Local Siberian media has reported that the very ground that people stand on is moving under their feet in the arctic regions of Siberia. Scientists have discovered 7000 gas filled bubbles according to the Siberian Times. These, bulges or 'bulgunyakh' in the local Yakut language, were originally discovered last year by researchers in Siberia's remote Bely Island. At that time only 15 of these bubbles had been identified, but a survey in the wider region of the Yamal and Gydan peninsulas has revealed the massive number of 7000 which some scientists fear may explode at any time.

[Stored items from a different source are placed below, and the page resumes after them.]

Lemma stale_replies k st : demo_made st → executable k st (s_rows gone_stale) = true →
  replies_ok k st (s_rows gone_stale) ∧ says_stale k (s_rows gone_stale).
Proof.
  intros [_ Hp] Hb. split; [|eexists; repeat (split; [reflexivity|]); by destruct k]. destruct k as [q| |t|]; cbn [executable] in Hb.
  - unfold has_plan in Hb. cbn [replies_ok]. destruct (st_plan st) as [p|]; [|done]. exists p. split; [done|]. by repeat constructor.
  - apply iterates_refused; [done|constructor].
  - apply scans_ok; [done|]. by repeat constructor.
  - by repeat constructor.
Qed.

Lemma never_retried k e : not_retried demo_cf k e.
Proof. by destruct k; try (left; reflexivity). Qed.

Lemma demo_exchange_ok sc x : every demo_made sc → demo_static x → demo_decided sc x = true → exchange_ok demo_cf sc x.
Proof.
  intros Hsc [Hx Hg Hs Hd Hl Hty Hr Hf] Hb. apply andb_true_iff in Hb as [Hb1 Hb2].
  assert (x_args x = [AInt KInt 7] ∧ x_vals x = [Some (be_put 4 7)] ∧ x_ready x = str "I" ∧ x_end x = str "I") as (Ea & Ev & Er & Ee)
    by (by rewrite Hx).
  assert (∀ s st, every demo_made s → known s x = Some st → demo_made st) as Hk.
  { intros s st H Ek. unfold known in Ek. destruct (get (x_sql x) s) as [r|] eqn:E; [|done]. injection Ek as <-. by apply (H _ _ E). }
  assert (∀ st, demo_made st → arg_values (st_paramOIDs st) 0 (x_args x) = Some [Some (be_put 4 7)]) as Harg
    by (intros st [-> _]; by rewrite Ea).
  split; [done|by intros _; left|done| |].
  - destruct Hs as [H|H]; rewrite H in *; [done|]. destruct (known sc x) as [st|] eqn:Ek; [|by apply bool_decide_eq_true in Hb1].
    exists st. destruct (stale_replies (x_kind x) st (Hk sc st Hsc Ek) Hb1) as [H1 H2]. split; [done|]. split; [|done].
    split; [by apply Harg, (Hk sc)|done|done].
  - pose proof (every_start _ _ x Hsc) as Hsc'. split; [intros _; by rewrite Er|]. unfold obtained.
    destruct (known (start sc x) x) as [st|] eqn:Ek.
    + assert (x_stale x = None) as E0.
      { destruct Hs as [H|H]; [done|]. exfalso. unfold known, start in Ek. rewrite H in Ek. unfold invalidate, get in Ek.
        destruct (byKey sc !! x_sql x) eqn:Eg; [cbn in Ek; by rewrite lookup_delete_eq in Ek|by rewrite Eg in Ek]. }
      assert (start sc x = sc) as Es by (unfold start; by rewrite E0). rewrite Es in *.
      split; [split; [rewrite Ev; by apply Harg, (Hk sc)|apply Hr; [by apply (Hk sc)|done]|by rewrite Ee]|apply Hf].
    + destruct (learns (x_kind x) demo_cf (start sc x) (x_desc x)) as [e|st] eqn:El; [apply never_retried|].
      pose proof (Hl _ _ El) as Hm. split; [split; [rewrite Ev; by apply Harg|by apply Hr|by rewrite Ee]|apply Hf].
Qed.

There is startling photo evidence in the Siberian Times article that is worth your time to see.
From the article:
The region has seen several recent examples of sudden 'craters' or funnels forming from pingos after what scientists believe are caused by eruptions from methane gas released by the thawing of permafrost which is triggered by climate change.
'We need to know which bumps are dangerous and which are not,' said Titovsky. 'Scientists are working on detecting and structuring signs of potential threat, like the maximum height of a bump and pressure that the earth can withstand.'
snip
Our pictures and video of this remarkable gas release are seen here, although this phenomenon appears different to the exploding pingo events. These bubbles - such as one seen in our video on Bely Island - have been called 'trembling tundra'.
'Their appearance at such high latitudes is most likely linked to thawing permafrost which in is in turn linked to overall rise of temperature on the north of Eurasia during last several decades,' said a spokesman.
x xYouTube VideoScience Alert has a chronology of these crater mysteries at their website.
Back in 2016, local environmental researchers Alexander Sokolov and Dorothee Ehrich decided to pull back the dirt and grass that had been blanketing these bulging bumps of earth, and found that the air escaping from them contained up to 1,000 times more methane than the surrounding air, and 25 times more carbon dioxide.
And things can get even weirder at the bottom of the biggest sinkholes - a 2014 investigation into a 30-metre-wide (98-foot) crater on the Yamal Peninsula found that air near the bottom of the crater contained unusually high concentrations of methane - up to 9.6 percent.
As Katia Moskvitch reported for Nature at the time, archaeologist Andrei Plekhanov from the Scientific Centre of Arctic Studies in Salekhard, Russia, told her that the surrounding air usually contains just 0.000179 percent methane.
Researchers have hypothesised that these methane bubbles are linked to a recent heatwave that had prompted the Siberian tundra's permafrost to thaw.